The Goertzel algorithm is an efficient method for evaluating single terms
in the Discrete Fourier Transform (DFT) of a signal. It is particularly
useful for measuring the power of individual tones.
Arguments
----------
x double array [nt,]; the signal to be decomposed
ft double scalar; the target frequency at which to evaluate the DFT
fs double scalar; the sample rate of x (same units as ft, default=1)
Returns
----------
p double scalar; the DFT coefficient corresponding to ft
See: <http://en.wikipedia.org/wiki/Goertzel_algorithm>
"""
cdef:
double s
double s_prev = 0
double s_prev2 = 0
double coeff = 2 * cos(2 * M_PI * (ft / fs))
Py_ssize_t N = x.shape[0]
Py_ssize_t ii
for ii in range(N):
s = x[ii] + (coeff * s_prev) - s_prev2
s_prev2 = s_prev
s_prev = s
return s_prev2 * s_prev2 + s_prev * s_prev - coeff * s_prev * s_prev2
Here's what it does:
freqs = np.linspace(49, 51, 1000)
pows = np.array([goertzel(x, ff, sfreq) for ff in freqs])
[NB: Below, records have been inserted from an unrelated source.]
(* ===== verification/Within.v ===== *)
(** * Relations kept by transactions

    A relation between the stores before and after is kept by a transaction
    when it holds at every end that has a store.  Kept relations compose, so a
    handler keeps what its statements keep; in particular it leaves alone every
    table it has no statement on. *)

From S2P Require Import Prelude Domain Store Commands Actions ListingDeletion.

Section Within.
Context (R : Db -> Db -> Prop) `{!PreOrder R}.

Definition within {F A} (m : Tx Db F A) : Prop :=
  forall db,
    match m db with
    | Done _ db' => R db db'
    | Refused _ db' => R db db'
    | _ => True
    end.

Section Monad.
Context {F : Type}.
Abbreviation M A := (Tx Db F A).

Lemma within_ret {A} (a : A) : within (ret a : M A).
Proof. intros db. simpl. reflexivity. Qed.
Lemma within_gets {A} (q : Db -> A) : within (gets q : M A).
Proof. intros db. simpl. reflexivity. Qed.
Lemma within_refuse {A} (f : F) : within (refuse f : M A).
Proof. intros db. simpl. reflexivity. Qed.
Lemma within_sql_fail {A} e : within (sql_fail e : M A).
Proof. intros db. exact I. Qed.
Lemma within_panic {A} msg : within (panic msg : M A).
Proof. intros db. exact I. Qed.
Lemma within_modify f : (forall db, R db (f db)) -> within (modify f : M unit).
Proof. intros Hf db. apply Hf. Qed.
Lemma within_debug_assert b msg : within (debug_assert b msg : M unit).
Proof. destruct b; [apply within_ret|apply within_panic]. Qed.
Lemma within_expect_i32 z msg : within (expect_i32 z msg : M Z).
Proof. unfold expect_i32. destruct (_ && _); [apply within_ret|apply within_panic]. Qed.
Lemma within_refuse_if b (f : F) : within (refuse_if b f).
Proof. destruct b; [apply within_refuse|apply within_ret]. Qed.
Lemma within_or_refuse {A} (o : option A) (f : F) : within (or_refuse o f).
Proof. destruct o; [apply within_ret|apply within_refuse]. Qed.
Lemma within_or_fail {A} (o : option A) e : within (or_fail o e : M A).
Proof. destruct o; [apply within_ret|apply within_sql_fail]. Qed.

Lemma within_bind {A B} (m : M A) (k : A -> M B) :
  within m -> (forall a, within (k a)) -> within (bind m k).
Proof.
  intros Hm Hk db. specialize (Hm db). unfold bind. destruct (m db) as [a db1| | |]; auto.
  specialize (Hk a db1). destruct (k a db1); auto; by etransitivity.
Qed.

Lemma within_attempt {A} (m : M A) : within m -> within (attempt m).
Proof. intros Hm db. specialize (Hm db). unfold attempt. by destruct (m db). Qed.

Lemma within_for_each {A} (l : list A) (body : A -> M unit) : (forall x, within (body x)) -> within (for_each l body).
Proof.
  intros Hb. induction l as [|x l IH]; [apply within_ret|]. by apply within_bind.
Qed.

Lemma within_map_each {A B} (l : list A) (body : A -> M B) :
  (forall x, within (body x)) -> within (map_each l body).
Proof.
  intros Hb. induction l as [|x l IH]; [apply within_ret|].
  apply within_bind; [done|]. intros b. apply within_bind; [done|]. intros bs. apply within_ret.
Qed.

End Monad.

Lemma within_guard o : within (guard o).
Proof. destruct o; [apply within_refuse|apply within_ret]. Qed.

Lemma within_savepoint {A} (m : H (option A)) : within m -> within (savepoint m).
Proof.
  intros Hm db. specialize (Hm db). unfold savepoint. by destruct (m db) as [[a|] db'| | |].
Qed.

Section Tables.
Context {K V : Type} `{!EqDecision K, !Countable K}.
Context (table : Db -> gmap K V) `{!Updater table} (check : V -> bool).
Context (Htable : forall f db, R db (upd table f db)).

Lemma within_select k : within (select table k).
Proof. apply within_gets. Qed.
Lemma within_write k v : within (write table check k v).
Proof. unfold write. destruct (check v); [by apply within_modify|apply within_sql_fail]. Qed.
Lemma within_update_where k cond f : within (update_where table check k cond f).
Proof.
  apply within_bind; [apply within_select|]. intros [v|]; [|apply within_ret].
  destruct (cond v); [|apply within_ret]. apply within_bind; [apply within_write|].
  intros _. apply within_ret.
Qed.
Lemma within_update_one k cond f : within (update_one table check k cond f).
Proof. apply within_bind; [apply within_update_where|]. intros o. apply within_or_fail. Qed.
Lemma within_insert k v clashes : within (insert table check k v clashes).
Proof.
  apply within_bind; [apply within_select|]. intros row. apply within_bind; [apply within_gets|].
  intros c. destruct row; [apply within_sql_fail|]. destruct c; [apply within_sql_fail|].
  apply within_write.
Qed.
End Tables.
End Within.

(** One step into a handler. *)
Ltac within_step other :=
  lazymatch goal with
  | |- within _ (bind _ _) => apply within_bind; [apply _| |intros ?]
  | |- within _ (ret _) => apply within_ret; apply _
  | |- within _ (gets _) => apply within_gets; apply _
  | |- within _ (refuse _) => apply within_refuse; apply _
  | |- within _ (sql_fail _) => apply within_sql_fail
  | |- within _ (panic _) => apply within_panic
  | |- within _ (modify _) => apply within_modify; other
  | |- within _ (debug_assert _ _) => apply within_debug_assert; apply _
  | |- within _ (expect_i32 _ _) => apply within_expect_i32; apply _
  | |- within _ (refuse_if _ _) => apply within_refuse_if; apply _
  | |- within _ (or_refuse _ _) => apply within_or_refuse; apply _
  | |- within _ (or_fail _ _) => apply within_or_fail; apply _
  | |- within _ (guard _) => apply within_guard; apply _
  | |- within _ (attempt _) => apply within_attempt
  | |- within _ (savepoint _) => apply within_savepoint; [apply _|]
  | |- within _ (for_each _ _) => apply within_for_each; [apply _|intros ?]
  | |- within _ (map_each _ _) => apply within_map_each; [apply _|intros ?]
  | |- within _ (select _ _) => apply within_select; apply _
  | |- within _ (write _ _ _ _) => apply within_write; other
  | |- within _ (update_where _ _ _ _ _) => apply within_update_where; [apply _|other]
  | |- within _ (update_one _ _ _ _ _) => apply within_update_one; [apply _|other]
  | |- within _ (insert _ _ _ _ _) => apply within_insert; [apply _|other]
  | |- within _ (if ?b then _ else _) => destruct b
  | |- within _ (match ?x with _ => _ end) => destruct x
  | |- within _ (let '(_, _) := ?x in _) => destruct x
  end.

(** A column of the store is left alone. *)
Definition same {X} (column : Db -> X) (db db' : Db) : Prop := column db' = column db.

#[export] Instance same_preorder {X} (column : Db -> X) : PreOrder (same column).
Proof. split; [done|]. intros ? ? ? H1 H2. unfold same in *. congruence. Qed.

Create HintDb same.

Ltac same_run :=
  repeat (cbn beta zeta;
          first [solve [auto with same]|within_step ltac:(intros; reflexivity)]).

(** ** Worker passes

    A worker pass is a sequence of transactions: each commits on its own, so
    what an earlier one did stays when a later one fails.  A pass ends with a
    value, stops at an error, or dies of a panic; in each case the store is
    the last one committed. *)

Inductive Ended (A : Type) :=
| Returned (a : A)
| Stopped (e : SqlError)
| Died (message : string).
Arguments Returned {A} _.
Arguments Stopped {A} _.
Arguments Died {A} _.

Definition Pass (A : Type) : Type := Db -> Ended A * Db.

Definition finished {A} (a : A) : Pass A := fun db => (Returned a, db).

Definition reading {A} (q : Db -> A) : Pass A := fun db => (Returned (q db), db).

(** [pool.begin() .. tx.commit()]; an error or a refusal rolls back. *)
Definition transaction {A} (m : H A) : Pass A := fun db =>
  match m db with
  | Done a db' => (Returned a, db')
  | Refused f _ => (Stopped (Protocol (f_message f)), db)
  | Failed e => (Stopped e, db)
  | Panicked message => (Died message, db)
  end.

Definition and_then {A B} (p : Pass A) (k : A -> Pass B) : Pass B := fun db =>
  match p db with
  | (Returned a, db') => k a db'
  | (Stopped e, db') => (Stopped e, db')
  | (Died message, db') => (Died message, db')
  end.

Notation "'let!' x ':=' p 'in' k" := (and_then p (fun x => k))
  (at level 10, x name, p at level 100, k at level 200).

(** An error is logged and the pass goes on. *)
Definition caught {A} (p : Pass A) : Pass (option A) := fun db =>
  match p db with
  | (Returned a, db') => (Returned (Some a), db')
  | (Stopped _, db') => (Returned None, db')
  | (Died message, db') => (Died message, db')
  end.

Fixpoint each {A B} (l : list A) (body : A -> Pass B) : Pass (list B) :=
  match l with
  | [] => finished []
  | x :: l => let! b := body x in let! bs := each l body in finished (b :: bs)
  end.

(** How many of the rows were handled. *)
Definition handled (l : list (option bool)) : Z :=
  Z.of_nat (length (List.filter (fun r => bool_decide (r = Some true)) l)).

(** ** Rules *)

(** Every pass over [I] ends in [I], and it does not die. *)
Section Keeps.
Context (I : Db -> Prop).

Definition keeps {A} (p : Pass A) : Prop :=
  forall db, I db -> I (snd (p db)) /\ forall message, fst (p db) <> Died message.

Lemma keeps_finished {A} (a : A) : keeps (finished a).
Proof. by intros db Hi. Qed.

Lemma keeps_reading {A} (q : Db -> A) : keeps (reading q).
Proof. by intros db Hi. Qed.

Lemma keeps_transaction {A} (m : H A) :
  (forall db, I db -> wp m (fun _ => I) any_refusal db) -> keeps (transaction m).
Proof.
  intros Hm db Hi. specialize (Hm db Hi). unfold wp in Hm. unfold transaction.
  by destruct (m db).
Qed.

Lemma keeps_and_then {A B} (p : Pass A) (k : A -> Pass B) :
  keeps p -> (forall a, keeps (k a)) -> keeps (and_then p k).
Proof.
  intros Hp Hk db Hi. specialize (Hp db Hi). unfold and_then.
  destruct (p db) as [[a|e|m] db'] eqn:E; simpl in *.
  - apply Hk, Hp.
  - by split; [apply Hp|].
  - by destruct (proj2 Hp m).
Qed.

Lemma keeps_caught {A} (p : Pass A) : keeps p -> keeps (caught p).
Proof.
  intros Hp db Hi. specialize (Hp db Hi). unfold caught.
  destruct (p db) as [[a|e|m] db'] eqn:E; simpl in *; [by split; [apply Hp|]..|].
  by destruct (proj2 Hp m).
Qed.

Lemma keeps_each {A B} (l : list A) (body : A -> Pass B) :
  (forall x, In x l -> keeps (body x)) -> keeps (each l body).
Proof.
  induction l as [|x l IH]; intros Hb; [apply keeps_finished|]. cbn [each].
  apply keeps_and_then; [apply Hb; by left|]. intros b.
  apply keeps_and_then; [apply IH; intros; apply Hb; by right|]. intros bs. apply keeps_finished.
Qed.
End Keeps.

(** Every pass made of transactions within [R] is within [R]. *)
Section Along.
Context (R : Db -> Db -> Prop) `{!PreOrder R}.

Definition along {A} (p : Pass A) : Prop := forall db, R db (snd (p db)).

Lemma along_finished {A} (a : A) : along (finished a).
Proof. intros db. simpl. reflexivity. Qed.

Lemma along_reading {A} (q : Db -> A) : along (reading q).
Proof. intros db. simpl. reflexivity. Qed.

Lemma along_transaction {A} (m : H A) : within R m -> along (transaction m).
Proof.
  intros Hm db. specialize (Hm db). unfold transaction. by destruct (m db).
Qed.

Lemma along_and_then {A B} (p : Pass A) (k : A -> Pass B) :
  along p -> (forall a, along (k a)) -> along (and_then p k).
Proof.
  intros Hp Hk db. specialize (Hp db). unfold and_then.
  destruct (p db) as [[a|e|m] db'] eqn:E; simpl in *; [|done..].
  etransitivity; [exact Hp|apply Hk].
Qed.

Lemma along_caught {A} (p : Pass A) : along p -> along (caught p).
Proof.
  intros Hp db. specialize (Hp db). unfold caught. by destruct (p db) as [[] db'].
Qed.

Lemma along_each {A B} (l : list A) (body : A -> Pass B) :
  (forall x, along (body x)) -> along (each l body).
Proof.
  intros Hb. induction l as [|x l IH]; [apply along_finished|]. cbn [each].
  apply along_and_then; [done|]. intros b. apply along_and_then; [done|]. intros bs.
  apply along_finished.
Qed.
End Along.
fig, ax = plt.subplots(1, 1)
ax.plot(freqs, pows, label='DFT coefficients')
ax.set_xlabel('Frequency (Hz)')
ax.legend(loc=1)

It is pretty damn fast:
In [1]: %timeit goertzel(x, 50, sfreq)
1000 loops, best of 3: 1.98 ms per loop
Obviously this approach only makes sense if you're just interested in a single frequency rather than a range of frequencies.